ノードの格納数の上限は次数t * 2 - 1の5個なので、今までのBTreeNodeには入りきりません。そこで、splitChildが呼び出されてノードが分割されます。

// A utility function to split the child y of this node
// Note that y must be full when this function is called
void BTreeNode::splitChild(int i, BTreeNode *y)
{
  // Create a new node which is going to store (t-1) keys
  // of y
  BTreeNode *z = new BTreeNode(y->t, y->leaf);
  z->n = t - 1;

  // Copy the last (t-1) keys of y to z
  for (int j = 0; j < t - 1; j++)
    z->keys[j] = y->keys[j + t];

  // Copy the last t children of y to z
  if (y->leaf == false)
  {
    for (int j = 0; j < t; j++)
      z->C[j] = y->C[j + t];
  }

  // Reduce the number of keys in y
  y->n = t - 1;

  // Since this node is going to have a new child,
  // create space of new child
  for (int j = n; j >= i + 1; j--)
    C[j + 1] = C[j];

  // Link the new child to this node
  C[i + 1] = z;

  // A key of y will move to this node. Find the location of
  // new key and move all greater keys one space ahead
  for (int j = n - 1; j >= i; j--)
    keys[j + 1] = keys[j];

  // Copy the middle key of y to this node
  keys[i] = y->keys[t - 1];

  // Increment count of keys in this node
  n = n + 1;
}

こちらのコードを追うと

①中央値10よりも大きいデータ[12,20]がBTreeNode *zに格納される
②中央値10がBTreeNode *sに格納され、新しいルートノードになる
③親ノード[10]
　子ノード[5,6][12,20]　という木構造が出来上がる
④子ノード[12,20]に30が追加される

という様子が確認できます。

ビジュアライザはこんな感じです。

③次に、40,50,60...と大きな値をinsertして右側の子ノードを太らせていきます。
右側の子ノードは[12,20,30,40,50]となります。
60を入れようとしたた時点でsplitChildを行い、

・親ノードに中央値30を渡す
・子ノード[12,20][40,50]に分裂

を経て以下のような構造になります。

④まだまだ右側を太らせていきます。

  t.insert(61);
  t.insert(62);
  t.insert(63);
  t.insert(64);
  t.insert(65);
  t.insert(66);
  t.insert(67);
  t.insert(68);
  t.insert(69);

ルートノードが満杯になってしまいました。

⑤次に70を挿入します。
すると、

ルートノードが[60]と[10,30][63,66]に分割され、

その後右端に70が挿入されました。

このように、左右どちらかに偏った値を入れ続けても適切に分割・挿入を行って、木のバランスが保たれているのが確認できます。

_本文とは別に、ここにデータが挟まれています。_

Lemma run_metered (h : handler ec2Api S) (H : handler ec2E S) actionName {R} (c : ec2E R) s t :
  (∀ actionName err, h _ (RecordMetric actionName err) (H _ c s).2 = (Ok tt, (H _ c s).2)) →
  h _ (Direct c) s = H _ c s → metered c = Some actionName → (∀ err, interface_error c err = err) →
  ∃ t', run h (sdkMetered actionName c) s t = (Done (as_interface H _ c s).1, (as_interface H _ c s).2, t') ∧
        ∀ m, recordEvents m t' = recorded (metered c) (as_interface H _ c s).1 (recordEvents m t).
Proof.
  intros Hrec Hdir Hm Herr. unfold sdkMetered. cbn [call bind run]. rewrite Hdir, Hm. unfold as_interface.
  destruct (H _ c s) as [r s'].
  destruct (run_record h (Some actionName) (match r with Ok _ => None | Err err => Some err end) s'
              (t ++ [Ev (Direct c) r]) Hrec) as (t' & Hr & Ht').
  exists t'. rewrite run_bind, Hr. split; [destruct r; [done|by rewrite Herr]|].
  intros m. rewrite Ht'. unfold recordEvents. rewrite foldl_app. by destruct r.
Qed.

Lemma run_awsSdkEC2 N I h H fuel {R} (c : ec2E R) s t :
  serves N I h H → N ≤ fuel → I s →
  ∃ t', run h (awsSdkEC2 fuel R c) s t = (Done (as_interface H R c s).1, (as_interface H R c s).2, t') ∧
        ∀ m, recordEvents m t' = recorded (metered c) (as_interface H R c s).1 (recordEvents m t).
Proof.
  intros Hv Hf Hs.
  assert (∀ actionName err, h _ (RecordMetric actionName err) s = (Ok tt, s)) as Hrec by (intros; by apply Hv).
  assert (∀ t m, recordEvents m (t ++ [Ev (Direct c) (H _ c s).1]) = recordEvents m t) as Hdir
    by (intros; unfold recordEvents; by rewrite foldl_app).
  destruct c;
    try (cbn [awsSdkEC2 call run]; rewrite (serves_direct _ _ _ _ Hv _ _ _ Hs); unfold as_interface;
         destruct (H _ _ s) as [ [a|err] s']; eexists; (split; [done|]); intros m; apply Hdir);
    try (eapply run_metered;
         [intros; by eapply serves_record, (serves_invariant _ _ _ _ Hv)|by eapply serves_direct|done|done]).
  - by apply (run_listing h H (DescribeInstances ids filters) (ApiDescribeInstances ids filters (maxResults ids))
             (@concat _) (listing_error "instances") s N); try done; intros; [apply recordEvents_other|eapply serves_instances].
  - by apply (run_listing h H (DescribeInstanceTopology ids) (ApiDescribeInstanceTopology ids)
                (λ l, l) (λ err, err) s N); try done; intros; [apply recordEvents_other|eapply serves_topology].
  - by apply (run_listing h H (DescribeSecurityGroups ids filters) (ApiDescribeSecurityGroups ids filters)
                (λ l, l) (listing_error "security groups") s N); try done; intros; [apply recordEvents_other|eapply serves_groups].
  - unfold awsSdkEC2, sdkDescribeSubnets, try_with. rewrite run_bind.
    cbn [call run]; rewrite (serves_direct _ _ _ _ Hv _ _ _ Hs); unfold as_interface.
    destruct (H _ _ s) as [ [a|err] s']; eexists; (split; [done|]); intros m; apply Hdir.
  - unfold awsSdkEC2, sdkDescribeAvailabilityZones, try_with. rewrite run_bind.
    cbn [call run]; rewrite (serves_direct _ _ _ _ Hv _ _ _ Hs); unfold as_interface.
    destruct (H _ _ s) as [ [a|err] s']; eexists; (split; [done|]); intros m; apply Hdir.
  - by apply (run_listing h H (DescribeRouteTables filters) (ApiDescribeRouteTables filters)
                (λ l, l) (listing_error "route tables") s N); try done; intros; [apply recordEvents_other|eapply serves_tables].
Qed.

最後に確認のため、traverse()関数でBTreeに入っている数字を確認します。
traverseは再帰で子ノードと親ノードの出力を繰り返し、木に入っているデータ全てを小さい順に出力する関数です。

// Function to traverse all nodes in a subtree rooted with this node
void BTreeNode::traverse()
{
  // There are n keys and n+1 children, traverse through n keys
  // and first n children
  int i;
  for (i = 0; i < n; i++)
  {
    // If this is not leaf, then before printing key[i],
    // traverse the subtree rooted with child C[i].
    if (leaf == false)
      C[i]->traverse();
    cout << " " << keys[i];
  }

  // Print the subtree rooted with last child
  if (leaf == false)
    C[i]->traverse();
}

Traversal of the constucted tree is  5 6 10 12 20 30 40 50 60 61 62 63 64 65 66 67 68 69 70

insertした全部のデータがちゃんと入っているのを確認できました。

まとめ

・B-treeは二分探索木と違って複数keyを持つことができる
・データが追加されてバケットが一杯になるとルートにデータを渡して分割を行う
・C++の実装例を追うことでより感覚的にデータ構造が理解できる

補足：B+treeについて

今回はB-treeについて紹介しましたが、MySQLなどのデータソースではB-treeを応用したB+treeというデータ構造が使われています。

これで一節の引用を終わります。